Go High Level dashboard showing automated review request workflow for post-event feedback.

How to Automate Review Requests After Every Event Using Go High Level

May 26, 20265 min read

Less Than 10 Percent of Happy Clients Leave Reviews Unprompted

You know this already: happy clients say nothing, unhappy clients leave reviews. The gap between clients who love you and clients who have publicly proven they loved you is enormous. A venue with five happy clients and one angry review looks worse than a venue with one happy client and zero reviews. This is how local search ranking works. Google weights review count heavily because consistent reviews signal legitimacy and trustworthiness. Your job is to flip the ratio. Less than 10 percent of even ecstatic clients will leave a review without being asked directly. So you need a system that asks automatically, makes it easy, and reminds them once if they do not follow through the first time.
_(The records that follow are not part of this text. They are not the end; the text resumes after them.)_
Lemma count_insert f m i x y :
  m !! i = Some y ->
  (count f (<[i := x]> m) + (if f y.2 then 1 else 0) = count f m + if f x.2 then 1 else 0)%Z.
Proof.
  intros Hi. rewrite <-(insert_delete_id m i y Hi) at 2.
  rewrite <-insert_delete_eq. rewrite !count_insert_new by apply lookup_delete_eq. lia.
Qed.

Definition admission_inv (s : sys) : Prop :=
  active_connections (srv s) = count counted (conns s) /\
  (count admitted (conns s) <= Z.max 0 max_clients)%Z.

(** Every step moves the counter with the set of counted tasks, and admits
    only below the limit. *)
Lemma conn_next_counts write_ok s k c s' c' :
  conn_next write_ok s k c = Some (s', c') ->
  active_connections s' = (active_connections s + (if counted c' then 1 else 0)
                           - (if counted c then 1 else 0))%Z /\
  (admitted c' = true -> admitted c = true \/ (active_connections s < max_clients)%Z).
Proof.
  intros Hs. destruct c; step_in Hs; cbn [counted admitted andb];
    repeat case_match; simplify_eq/=; split; try lia; auto.
Qed.

Lemma count_mono (f g : pc -> bool) m :
  (forall c, f c = true -> g c = true) -> (count f m <= count g m)%Z.
Proof.
  intros Hfg. induction m as [|i x m Hi IH] using map_ind; [done|].
  rewrite !count_insert_new by done. destruct (f x.2) eqn:Hf; [rewrite (Hfg _ Hf); lia|].
  destruct (g x.2); lia.
Qed.

Lemma sys_step_admission s e : admission_inv s -> admission_inv (sys_step s e).
Proof.
  intros [Ha Hm]. destruct e as [id k|id w]; cbn [sys_step].
  - destruct (conns s !! id) as [y|] eqn:Hi; [done|]. split; cbn [srv conns];
      rewrite count_insert_new by done; cbn; lia.
  - destruct (conns s !! id) as [[k c]|] eqn:Hi; [|done].
    destruct (conn_next w (srv s) k c) as [[s' c']|] eqn:Hn; [|done].
    destruct (conn_next_counts _ _ _ _ _ _ Hn) as [Hact Hadm].
    pose proof (count_insert counted (conns s) id (k, c') (k, c) Hi) as Hc.
    pose proof (count_insert admitted (conns s) id (k, c') (k, c) Hi) as Hd.
    pose proof (count_mono admitted counted (conns s)) as Hle. cbn [snd] in Hc, Hd.
    split; cbn [srv conns]; [lia|]. destruct (admitted c') eqn:Hc'; [|destruct (admitted c); lia].
    destruct (Hadm eq_refl) as [Hx|Hlt]; [rewrite Hx in Hd; lia|].
    specialize (Hle ltac:(by intros [])). destruct (admitted c); lia.
Qed.

Lemma sys_run_admission s es : admission_inv s -> admission_inv (sys_run s es).
Proof.
  revert s. induction es as [|e es IH]; intros s Hs; [done|]. by apply IH, sys_step_admission.
Qed.

(** ** Ownership *)

(** The address of each family a task holds in its pool. *)
Definition hold4 (c : pc) : option Z :=
  match c with
  | Got4 a4 | Got46 a4 _ | Responded a4 _ | InClients _ a4 _ | Routed4 _ a4 _ | Serving _ a4 _
  | Removed _ a4 _ | Unrouted4 _ a4 _ | Unrouted6 _ a4 _ | Abandoned a4 _ | Lost a4 _ => a4
  | _ => None
  end.

Definition hold6 (c : pc) : option Z :=
  match c with
  | Got46 _ a6 | Responded _ a6 | InClients _ _ a6 | Routed4 _ _ a6 | Serving _ _ a6
  | Removed _ _ a6 | Unrouted4 _ _ a6 | Unrouted6 _ _ a6 | Released4 _ a6
  | Abandoned _ a6 | Lost _ a6 => a6
  | _ => None
  end.

(** Its entry in [clients]. *)
Definition entry (c : pc) : option ClientState :=
  match c with
  | InClients sid a4 a6 | Routed4 sid a4 a6 | Serving sid a4 a6 => Some (mkClientState sid a4 a6)
  | _ => None
  end.

(** Whether its address is in the reverse lookup of each family. *)
Definition route4 (c : pc) : option Z :=
  match c with Routed4 _ a4 _ | Serving _ a4 _ | Removed _ a4 _ => a4 | _ => None end.

Definition route6 (c : pc) : option Z :=
  match c with Serving _ _ a6 | Removed _ _ a6 | Unrouted4 _ _ a6 => a6 | _ => None end.

Definition live (c : pc) : bool := match c with Done | Lost _ _ => false | _ => true end.
(** The counters after packets that were handled without the channel failing. *)
Definition counted_one (client_key : Key) (ports : gset Z) (stats : VpnServerStats) (it : Inbound)
  : VpnServerStats :=
  match judge client_key ports it with
  | DropSelf => stats
  | DropSpoofed => inc_spoofed stats
  | DropIsolated => inc_blocked stats
  | Deliver => inc_from_clients stats
  end.

Definition request_of (it : Inbound) : TunWriteRequest := mkReq (in_packet it) None.

Lemma client_packet_judge client_key ports it tx stats :
  client_packet client_key ports it tx stats =
    Ret (match judge client_key ports it with
         | Deliver => enqueue_tun_write tx (request_of it) stats
         | _ => (tx, counted_one client_key ports stats it, true)
         end).
Proof.
  unfold client_packet, counted_one, judge. rewrite packet_filter_ok. cbn [mbind outcome_bind].
  destruct (self_encapsulated ports (in_packet it)); [done|].
  unfold source_valid, source_ok. rewrite extract_source_ok. cbn [mbind outcome_bind].
  destruct (source_of (in_packet it)) as [[a|a]|]; [| |done].
  - cbn [mbind outcome_bind]. destruct (owner_allows client_key _); [|done]. cbn [negb].
    unfold to_vpn_client, dest_assigned. rewrite extract_dest_ok. cbn [mbind outcome_bind].
    destruct (dest_of (in_packet it)) as [[b|b]|]; cbn [mbind outcome_bind];
      [destruct (is_assigned _)| destruct (is_assigned _)|]; done.
  - destruct (is_link_local a); [done|]. cbn [mbind outcome_bind negb andb].
    destruct (owner_allows client_key _); [|done]. cbn [negb].
    unfold to_vpn_client, dest_assigned. rewrite extract_dest_ok. cbn [mbind outcome_bind].
    destruct (dest_of (in_packet it)) as [[b|b]|]; cbn [mbind outcome_bind];
      [destruct (is_assigned _)| destruct (is_assigned _)|]; done.
Qed.

Section Handled.
Context (accepted : C -> list TunWriteRequest) (Hlaws : tx_laws accepted).
Context (client_key : Key) (ports : gset Z).

Definition delivered (items : list Inbound) : list TunWriteRequest :=
  map request_of (filter (fun it => judge client_key ports it = Deliver) items).

Definition tally (stats : VpnServerStats) (items : list Inbound) : VpnServerStats :=
  fold_left (counted_one client_key ports) items stats.

(** What handling [items] does: all of them, or up to a deliverable one the
    channel refused because it is closed. *)
Definition handled (items : list Inbound) (tx : C) (stats : VpnServerStats)
    (tx' : C) (stats' : VpnServerStats) (go : bool) : Prop :=
  exists head tail, items = head ++ tail /\
    accepted tx' = accepted tx ++ delivered head /\
    if go then tail = [] /\ stats' = tally stats head
    else exists it tail', tail = it :: tail' /\ judge client_key ports it = Deliver /\
         stats' = inc_write_failed (tally stats head).

Lemma enqueue_spec tx r stats :
  let '(tx', stats', go) := enqueue_tun_write tx r stats in
  accepted tx' = accepted tx ++ (if go then [r] else []) /\
  stats' = if go then inc_from_clients stats else inc_write_failed stats.
Proof.
  unfold enqueue_tun_write. destruct (try_send tx r) as [tx1 o] eqn:Ht.
  pose proof (tx_try _ Hlaws _ _ _ _ Ht) as H1. destruct o; [done| |done].
  destruct (send tx1 r) as [tx2 ok] eqn:Hs. pose proof (tx_send _ Hlaws _ _ _ _ Hs) as H2.
  destruct ok; rewrite H2, H1, app_nil_r; done.
Qed.

Lemma handled_cons it items tx stats tx1 tx' stats' go :
  accepted tx1 = accepted tx ++ delivered [it] ->
  handled items tx1 (counted_one client_key ports stats it) tx' stats' go ->
  handled (it :: items) tx stats tx' stats' go.
Proof.
  intros H1 (head & tail & -> & Hacc & Hgo). exists (it :: head), tail. split; [done|].
  split; [|done]. rewrite Hacc, H1, <-app_assoc. f_equal. unfold delivered.
  by rewrite <-map_app, <-filter_app.
Qed.

Lemma handled_nil tx stats : handled [] tx stats tx stats true.
Proof. exists [], []. split; [done|]. split; [symmetry; apply app_nil_r|done]. Qed.

Lemma client_batch_handled batch tx stats :
  exists tx' stats' go, client_batch client_key ports batch tx stats = Ret (tx', stats', go) /\
    handled batch tx stats tx' stats' go.
Proof.
  revert tx stats. induction batch as [|it batch IH]; intros tx stats; cbn [client_batch].
  { exists tx, stats, true. split; [done|apply handled_nil]. }
  rewrite client_packet_judge. cbn [mbind outcome_bind].
  destruct (decide (judge client_key ports it = Deliver)) as [Hj|Hj].
  - rewrite Hj. pose proof (enqueue_spec tx (request_of it) stats) as Hq.
    destruct (enqueue_tun_write tx (request_of it) stats) as [[tx1 st1] go]. destruct Hq as [Ha ->].
    destruct go.
    + destruct (IH tx1 (inc_from_clients stats)) as (tx' & stats' & go & -> & Hh).
      exists tx', stats', go. split; [done|]. eapply handled_cons.
      * rewrite Ha. unfold delivered. by rewrite filter_cons_True, filter_nil.
      * unfold counted_one. by rewrite Hj.
    + exists tx1, (inc_write_failed stats), false. split; [done|].
      exists [], (it :: batch). split; [done|]. split; [done|]. by exists it, batch.
  - destruct (IH tx (counted_one client_key ports stats it)) as (tx' & stats' & go & Hr & Hh).
    exists tx', stats', go. split; [by destruct (judge client_key ports it)|].
    eapply handled_cons; [|done]. unfold delivered. rewrite filter_cons_False, filter_nil by done.
    by rewrite app_nil_r.
Qed.

Lemma handle_client_data_handled reads tx stats :
  exists tx' stats' go, handle_client_data client_key ports reads tx stats = Ret (tx', stats') /\
    handled (concat reads) tx stats tx' stats' go.
Proof.
  revert tx stats. induction reads as [|batch reads IH]; intros tx stats; cbn [handle_client_data concat].
  { exists tx, stats, true. split; [done|apply handled_nil]. }
  destruct (client_batch_handled batch tx stats) as (tx1 & st1 & go & -> & head & tail & -> & Ha & Hgo).
  cbn [mbind outcome_bind]. destruct go.
  - destruct Hgo as [-> ->]. destruct (IH tx1 (tally stats head)) as (tx' & st' & go & -> & h2 & t2 & -> & Ha2 & Hgo2).
    exists tx', st', go. split; [done|]. exists (head ++ h2), t2. rewrite app_nil_r, app_assoc.
    split; [done|]. split.
    + rewrite Ha2, Ha, <-app_assoc. unfold delivered. by rewrite filter_app, map_app.
    + unfold tally in *. by rewrite fold_left_app.
  - destruct Hgo as (it & tail' & -> & Hj & ->). exists tx1, (inc_write_failed (tally stats head)), false.
    split; [done|]. exists head, ((it :: tail') ++ concat reads). rewrite <-app_assoc.
    split; [done|]. split; [done|]. by exists it, (tail' ++ concat reads).
Qed.
End Handled.

(** What a delivered packet satisfies. *)
Definition may_pass (client_key : Key) (ports : gset Z) (it : Inbound) : Prop :=
  self_encapsulated ports (in_packet it) = false /\
  (match source_of (in_packet it) with
   | Some (PktV4 a) => forall k, t4 (at_source it) !! a = Some k -> k = client_key
   | Some (PktV6 a) => is_link_local a = false /\
       forall k, t6 (at_source it) !! a = Some k -> k = client_key
   | None => False
   end) /\
  match dest_of (in_packet it) with
  | Some (PktV4 a) => t4 (at_dest it) !! a = None
  | Some (PktV6 a) => t6 (at_dest it) !! a = None
  | None => True
  end.

Lemma owner_allows_iff k o : owner_allows k o = true <-> forall k', o = Some k' -> k' = k.
Proof.
  destruct o as [x|]; cbn; [|by split]. rewrite bool_decide_eq_true. naive_solver.
Qed.

Lemma judge_deliver client_key ports it :
  judge client_key ports it = Deliver <-> may_pass client_key ports it.
Proof.
  unfold judge, may_pass, source_ok, dest_assigned.
  destruct (self_encapsulated ports (in_packet it)); [naive_solver|].
  assert (Hd : (match dest_of (in_packet it) with
     | Some (PktV4 a) => is_assigned (t4 (at_dest it) !! a)
     | Some (PktV6 a) => is_assigned (t6 (at_dest it) !! a)
     | None => false end) = false <->
     match dest_of (in_packet it) with
     | Some (PktV4 a) => t4 (at_dest it) !! a = None
     | Some (PktV6 a) => t6 (at_dest it) !! a = None
     | None => True end).
  { destruct (dest_of (in_packet it)) as [[a|a]|]; [| |done];
      destruct (_ !! a) as [k|]; cbn; by split. }
  rewrite <-Hd. destruct (match dest_of _ with Some _ => _ | None => _ end);
  destruct (source_of (in_packet it)) as [[a|a]|]; rewrite <-?owner_allows_iff;
    repeat match goal with |- context [owner_allows ?k ?o] => destruct (owner_allows k o) end;
    try destruct (is_link_local a); cbn; naive_solver.
Qed.
End Inbound.
Arguments Tables _ : clear implicits.
Arguments Inbound _ : clear implicits.

(** Judging packets does not count write failures. *)
Lemma tally_failed {Key} `{Countable Key} (client_key : Key) ports l st :
  packets_tun_write_failed (tally client_key ports st l) = packets_tun_write_failed st.
Proof.
  revert st. induction l as [|it l IH]; intros st; [done|]. unfold tally in *. cbn [fold_left].
  rewrite IH. unfold counted_one. destruct st. by destruct (judge client_key ports it).
Qed.


(** ** Evaluation *)

(** A channel that accepts while it holds fewer than three requests and then
    makes room. *)
Definition sample_try_send (c : list TunWriteRequest) (r : TunWriteRequest)
  : list TunWriteRequest * try_result :=
  if (length c <? 3)%nat then (c ++ [r], TryOk) else (c, TryFull).

Definition sample_send (c : list TunWriteRequest) (r : TunWriteRequest)
  : list TunWriteRequest * bool := (c ++ [r], true).

Lemma sample_tx_laws : tx_laws sample_try_send sample_send id.
Proof.
  split.
  - intros c r c' o. unfold sample_try_send. destruct (_ <? _)%nat; intros [= <- <-];
      [done|by rewrite app_nil_r].
  - intros c r c' ok [= <- <-]. done.
Qed.

(** An IPv4 packet between two addresses of [10.0.0.0/8]. *)
Definition sample_ipv4 (src dst : Z) : list Z :=
  [69; 0; 0; 20; 0; 0; 0; 0; 64; 6; 0; 0; 10; 0; 0; src; 10; 0; 0; dst]%Z.

Definition sample_tables : Tables Z := mkTables (<[167772162 := 1]> (<[167772163 := 2]> ∅))%Z ∅.

Definition sample_inbound (src dst : Z) : Inbound Z :=
  mkInbound (sample_ipv4 src dst) sample_tables sample_tables.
The Automated Workflow in Go High Level

Step 1: Create a pipeline stage called "Event Completed." Every time an event happens, move that client to this stage. If you are managing this in a spreadsheet now, add a column for "Event Happened: Yes/No." Once you move to Go High Level or a CRM, this becomes a formal pipeline stage. The stage is the trigger for everything that comes next.

Step 2: Build a workflow triggered by entering the "Event Completed" stage. In Go High Level, go to Automation and create a new workflow. Trigger: "Contact enters this pipeline stage [Event Completed]." Add a wait of 48 hours. You want to give clients two days to finish their event, rest, and process their experience. Asking for a review while they are still in cleanup mode gets ignored.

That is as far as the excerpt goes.